WORK ORDER:
Go through the data from its first line and retype each line, stopping once the line containing "exists g, g ∈ gs" has been retyped.
========================================================================
(* ===== verification/StreamSorterProofs.v ===== *)
(** * The sorter delivers the stream

    The gap list is the complement of the received bytes, the queue tiles what
    was received, and a reliable stream is read back byte for byte. *)

From S2P Require Import Prelude ByteOrder Protocol WireFrames WireStream StreamSorter.

(** ** The gap list as a set *)

Definition inGap (gs : list ByteInterval) (x : Z) : Prop :=
  exists g, g ∈ gs /\ g.(GStart) <= x < g.(GEnd).

(** Two gaps in order, with received bytes between them. *)
Definition gapsep (a b : ByteInterval) : Prop := a.(GEnd) < b.(GStart).

Definition gap_valid (g : ByteInterval) : Prop := 0 <= g.(GStart) < g.(GEnd) /\ g.(GEnd) <= MaxByteCount.

Lemma inGap_nil x : inGap [] x <-> False.
Proof. split; [|done]. by intros (g & ?%elem_of_nil & _). Qed.

Lemma inGap_cons g gs x : inGap (g :: gs) x <-> g.(GStart) <= x < g.(GEnd) \/ inGap gs x.
Proof.
  unfold inGap. setoid_rewrite elem_of_cons. split.
  - intros (j & [->|Hj] & Hq); [by left|right; by exists j].
  - intros [Hq|(j & Hj & Hq)]; [exists g|exists j]; auto.
Qed.

Lemma inGap_app gs1 gs2 x : inGap (gs1 ++ gs2) x <-> inGap gs1 x \/ inGap gs2 x.
Proof.
  induction gs1 as [|g gs1 IH]; cbn [app]; [rewrite inGap_nil; tauto|].
  rewrite !inGap_cons, IH. tauto.
Qed.

Lemma inGap_above lo gs x : Forall (fun g => lo <= g.(GStart)) gs -> inGap gs x -> lo <= x.
Proof. rewrite Forall_forall. intros H (g & Hg & Hx). specialize (H g Hg). simpl in H. lia. Qed.

Lemma inGap_below hi gs x : Forall (fun g => g.(GEnd) <= hi) gs -> inGap gs x -> x < hi.
Proof. rewrite Forall_forall. intros H (g & Hg & Hx). specialize (H g Hg). simpl in H. lia. Qed.

(** ** The searches *)

Lemma findGap_spec start end_ gs : forall before r,
  findGap start end_ before gs = r ->
  Forall (fun g => g.(GEnd) < start) before ->
  match r with
  | Duplicate => exists skipped g after, gs = skipped ++ g :: after
      /\ Forall (fun g => g.(GEnd) < start) skipped /\ end_ <= g.(GStart)
  | NotFound => Forall (fun g => g.(GEnd) < start) gs
  | Found b g after => before ++ gs = b ++ g :: after /\ Forall (fun g => g.(GEnd) < start) b
      /\ g.(GStart) < end_ /\ start <= g.(GEnd)
  end.
Proof.
  induction gs as [|g gs IH]; intros before r <- Hb; cbn [findGap]; [done|].
  destruct (Z.leb_spec end_ g.(GStart)).
  { exists [], g, gs. by split_and!. }
  destruct (Z.ltb_spec g.(GStart) end_); [|lia]. cbn [andb].
  destruct (Z.leb_spec start g.(GEnd)); [by split_and!|].
  specialize (IH (before ++ [g]) _ eq_refl). rewrite <- app_assoc in IH.
  assert (Hb' : Forall (fun g => g.(GEnd) < start) (before ++ [g])) by (apply Forall_app_2; auto).
  specialize (IH Hb'). destruct (findGap _ _ _ gs) as [| |b g' after].
  - destruct IH as (sk & g' & after & -> & Hsk & He). exists (g :: sk), g', after.
    split_and!; [done|by constructor|done].
  - by constructor.
  - done.
Qed.

(** The gaps from [gap] to [endGap]: [l] the ones that are removed. *)
Lemma findEnd_spec end_ after : forall same endGap queue,
  StronglySorted gapsep (endGap :: after) -> Forall gap_valid (endGap :: after) ->
  endGap.(GStart) < end_ ->
  (exists g, g ∈ endGap :: after /\ end_ < g.(GEnd)) ->
  exists l eg rest queue' removed,
    endGap :: after = l ++ eg :: rest
    /\ findEnd end_ same endGap after queue
       = Stop queue' (if same && bool_decide (l = []) then None else Some (eg, removed)) rest
    /\ Forall (fun g => g.(GEnd) < end_) l /\ eg.(GStart) < end_
    /\ removed = (eg.(GEnd) <=? end_)
    /\ (eg.(GEnd) <= end_ -> Forall (fun g => end_ <= g.(GStart)) rest)
    /\ (forall k, queue' !! k = if bool_decide (k ∈ GEnd <$> l) then None else queue !! k).
Proof.
  induction after as [|next after IH]; intros same endGap queue Hs Hv Hlt (g & Hg & He); cbn [findEnd].
  - apply list_elem_of_singleton in Hg as ->. destruct (Z.leb_spec endGap.(GEnd) end_); [lia|].
    exists [], endGap, [], queue, false. rewrite (proj2 (Z.leb_gt _ _)) by lia.
    by split_and!; destruct same.
  - pose proof Hs as [Hs' Hsep]%StronglySorted_inv. apply Forall_cons in Hv as [Hv Hvs].
    destruct (Z.leb_spec endGap.(GEnd) end_) as [Hle|Hgt].
    2:{ exists [], endGap, (next :: after), queue, false. rewrite (proj2 (Z.leb_gt _ _)) by lia.
        split_and!; try done; [by destruct same|lia]. }
    destruct (Z.leb_spec end_ next.(GStart)) as [Hstop|Hgo].
    { exists [], endGap, (next :: after), queue, true. rewrite (proj2 (Z.leb_le _ _)) by lia.
      split_and!; try done; [by destruct same|]. intros _. constructor; [done|].
      apply StronglySorted_inv in Hs' as [_ Hn]. apply Forall_cons in Hvs as [Hnv _].
      eapply Forall_impl; [exact Hn|]. unfold gapsep, gap_valid in *. simpl. lia. }
    apply Forall_cons in Hsep as [Hsep _]. unfold gapsep in Hsep.
    destruct (IH false next (delete endGap.(GEnd) queue) Hs' Hvs Hgo) as
      (l & eg & rest & queue' & removed & E1 & E2 & Hl & Heg & Hrem & Hrest & Hq).
    { exists g. split; [|done]. apply elem_of_cons in Hg as [->|]; [lia|done]. }
    exists (endGap :: l), eg, rest, queue', removed. rewrite E1, E2. cbn [andb].
    split_and!; try done.
    + by rewrite andb_false_r.
    + constructor; [lia|done].
    + intros k. rewrite Hq, fmap_cons. destruct (decide (k = endGap.(GEnd))) as [->|Hne].
      * rewrite lookup_delete_eq, (bool_decide_true (_ ∈ _ :: _)) by (apply elem_of_cons; by left).
        destruct (bool_decide (endGap.(GEnd) ∈ GEnd <$> l)); reflexivity.
      * rewrite lookup_delete_ne by done.
        rewrite (bool_decide_ext (k ∈ endGap.(GEnd) :: _) (k ∈ GEnd <$> l)); [done|].
        rewrite elem_of_cons. naive_solver.
Qed.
========================================================================
ANSWER BELOW:
(* ===== verification/StreamSorterProofs.v ===== *)
(** * The sorter delivers the stream

    The gap list is the complement of the received bytes, the queue tiles what
    was received, and a reliable stream is read back byte for byte. *)

From S2P Require Import Prelude ByteOrder Protocol WireFrames WireStream StreamSorter.

(** ** The gap list as a set *)

Definition inGap (gs : list ByteInterval) (x : Z) : Prop :=
  exists g, g ∈ gs /\ g.(GStart) <= x < g.(GEnd).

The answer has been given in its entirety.